[Start of section]

(** [encode p dst] is [dst] after [p.encode(&mut dst)]. *)
Definition encode (p : t) (dst : bytes) : res ProtocolError.t bytes :=
  let written :=
    match p with
    | Hello inner => into_writer inner
    | HelloReply inner => into_writer inner
    | Goodbye inner => into_writer inner
    | Ping | Pong => inr []
    | SyncRequest inner => into_writer inner
    | SyncResponse inner => into_writer inner
    | KeyPackage inner => into_writer inner
    | Proposal inner => into_writer inner
    | Commit inner => into_writer inner
    | Welcome inner => into_writer inner
    | KeyPackagePublish inner => into_writer inner
    | KeyPackageFetch inner => into_writer inner
    | GroupInfoRequest inner => into_writer inner
    | GroupInfo inner => into_writer inner
    | AppMessage inner => into_writer inner
    | AppReceipt inner => into_writer inner
    | AppReaction inner => into_writer inner
    | Redact inner => into_writer inner
    | Ban inner => into_writer inner
    | Kick inner => into_writer inner
    | Error inner => into_writer inner
    end in
  match written with
  | inl e => Err (ProtocolError.CborEncode e)
  | inr bs => Ok (dst ++ bs)
  end.

Definition read_as {T} `{CborCodec T} (variant : T -> t) (b : bytes)
    : res ProtocolError.t t :=
  match from_reader b with
  | inl e => Err (ProtocolError.CborDecode e)
  | inr inner => Ok (variant inner)
  end.

Definition decode (opcode : Opcode.t) (b : bytes) : res ProtocolError.t t :=
  if FrameHeader.MAX_PAYLOAD_SIZE <? len b then
    Err (ProtocolError.PayloadTooLarge (len b) FrameHeader.MAX_PAYLOAD_SIZE)
  else
    match opcode with
    | Opcode.Hello => read_as Hello b
    | Opcode.HelloReply => read_as HelloReply b
    | Opcode.Goodbye => read_as Goodbye b
    | Opcode.Ping => Ok Ping
    | Opcode.Pong => Ok Pong
    | Opcode.SyncRequest => read_as SyncRequest b
    | Opcode.SyncResponse => read_as SyncResponse b
    | Opcode.KeyPackage => read_as KeyPackage b
    | Opcode.Proposal => read_as Proposal b
    | Opcode.Commit => read_as Commit b
    | Opcode.Welcome => read_as Welcome b
    | Opcode.KeyPackagePublish => read_as KeyPackagePublish b
    | Opcode.KeyPackageFetch => read_as KeyPackageFetch b
    | Opcode.GroupInfoRequest => read_as GroupInfoRequest b
    | Opcode.GroupInfo => read_as GroupInfo b
    | Opcode.AppMessage => read_as AppMessage b
    | Opcode.AppReceipt => read_as AppReceipt b
    | Opcode.AppReaction => read_as AppReaction b
    | Opcode.Redact => read_as Redact b
    | Opcode.Ban => read_as Ban b
    | Opcode.Kick => read_as Kick b
    | Opcode.Error => read_as Error b
    | _ => Err (ProtocolError.CborDecode
                  ("Unsupported opcode: 0x" +:+ fmt_hex 4 (Opcode.to_u16 opcode)))
    end.

(** [header.opcode = ..] of [into_frame]. *)
Definition set_opcode (op : Opcode.t) (h : FrameHeader.t) : FrameHeader.t :=
  FrameHeader.mk (FrameHeader.f_magic h) (FrameHeader.f_version h)
    (FrameHeader.f_flags h) (to_be_bytes 2 (Opcode.to_u16 op))
    (FrameHeader.f_request_id h) (FrameHeader.f_payload_size h)
    (FrameHeader.f_room_id h) (FrameHeader.f_sender_id h)
    (FrameHeader.f_context_id h) (FrameHeader.f_hlc_timestamp h)
    (FrameHeader.f_epoch h) (FrameHeader.f_signature h).

Definition into_frame (p : t) (header : FrameHeader.t) : res ProtocolError.t Frame.t :=
  buf ← encode p [];
  Frame.new (set_opcode (opcode p) header) buf.

Definition from_frame (frame : Frame.t) : res ProtocolError.t t :=
  op ← ok_or (FrameHeader.opcode_enum (Frame.header frame))
    (ProtocolError.CborDecode
       ("Invalid opcode: 0x" +:+ fmt_hex 4 (FrameHeader.opcode (Frame.header frame))));
  decode op (Frame.payload frame).

(** ** Lemmas *)

Lemma read_as_Ok {T} `{CborCodec T} (variant : T -> t) b p :
  read_as variant b = Ok p -> exists x, from_reader b = inr x /\ p = variant x.
Proof. unfold read_as. case_match; naive_solver. Qed.

Lemma from_frame_sync_request frame req :
  from_frame frame = Ok (SyncRequest req) -> from_log_index req < 2 ^ 64 /\ limit req < 2 ^ 64.
Proof.
  unfold from_frame, decode. destruct (FrameHeader.opcode_enum _) as [[]|]; cbn; try done;
    repeat case_match; try done; intros (x & Hr & [= ->])%read_as_Ok.
  by apply sync_request_typed in Hr.
Qed.

Lemma from_frame_group_info frame info :
  from_frame frame = Ok (GroupInfo info) -> gip_room_id info < 2 ^ 128 /\ gip_epoch info < 2 ^ 64.
Proof.
  unfold from_frame, decode. destruct (FrameHeader.opcode_enum _) as [[]|]; cbn; try done;
    repeat case_match; try done; intros (x & Hr & [= ->])%read_as_Ok.
  by apply group_info_typed in Hr.
Qed.

Lemma from_frame_group_info_request frame req :
  from_frame frame = Ok (GroupInfoRequest req) -> gir_room_id req < 2 ^ 128.
Proof.
  unfold from_frame, decode. destruct (FrameHeader.opcode_enum _) as [[]|]; cbn; try done;
    repeat case_match; try done; intros (x & Hr & [= ->])%read_as_Ok.
  by apply group_info_request_typed in Hr.
Qed.

Lemma read_as_no_panic {T} `{CborCodec T} (variant : T -> t) b :
  read_as variant b <> Panic.
Proof. unfold read_as. by case_match. Qed.

Lemma decode_opcode op b p : decode op b = Ok p -> opcode p = op.
Proof.
  unfold decode. case_match; [done|]. intros E.
  destruct op; try discriminate E;
    try (apply read_as_Ok in E as (x & _ & ->); done); by injection E as <-.
Qed.

Lemma payload_decode_no_panic op b : decode op b <> Panic.
Proof.
  unfold decode. case_match; [done|].
  destruct op; try done; apply read_as_no_panic.
Qed.

Lemma decode_encode p bs :
  encode p [] = Ok bs -> len bs <= FrameHeader.MAX_PAYLOAD_SIZE ->
  decode (opcode p) bs = Ok p.
Proof.
  unfold encode, decode. intros E Hl. rewrite (proj2 (N.ltb_ge _ _)) by done.
  destruct p; simpl in E |- *; try done;
    match type of E with
    | match ?w with _ => _ end = _ => destruct w eqn:Hw; [discriminate|]
    end; injection E as <-; unfold read_as;
    by rewrite (from_reader_into_writer _ _ Hw).
Qed.

Lemma opcode_set_opcode op h : FrameHeader.opcode (set_opcode op h) = Opcode.to_u16 op.
Proof.
  unfold FrameHeader.opcode, set_opcode. simpl FrameHeader.f_opcode.
  apply (from_to_be_bytes 2), Opcode.to_u16_lt.
Qed.

Lemma set_opcode_wf op h : FrameHeader.wf h -> FrameHeader.wf (set_opcode op h).
Proof. intros (?&?&?&?&?&?&?&?&?&?). unfold FrameHeader.wf. simpl. auto 20 with lockframe. Qed.

Lemma encode_no_panic p dst : encode p dst <> Panic.
Proof. unfold encode. by repeat case_match. Qed.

[End of section]

• Task brief: Check each line of the records for the word "KeyPackageFetch", and show the lines that contain it.

• Solution below:
    | KeyPackageFetch inner => into_writer inner
    | Opcode.KeyPackageFetch => read_as KeyPackageFetch b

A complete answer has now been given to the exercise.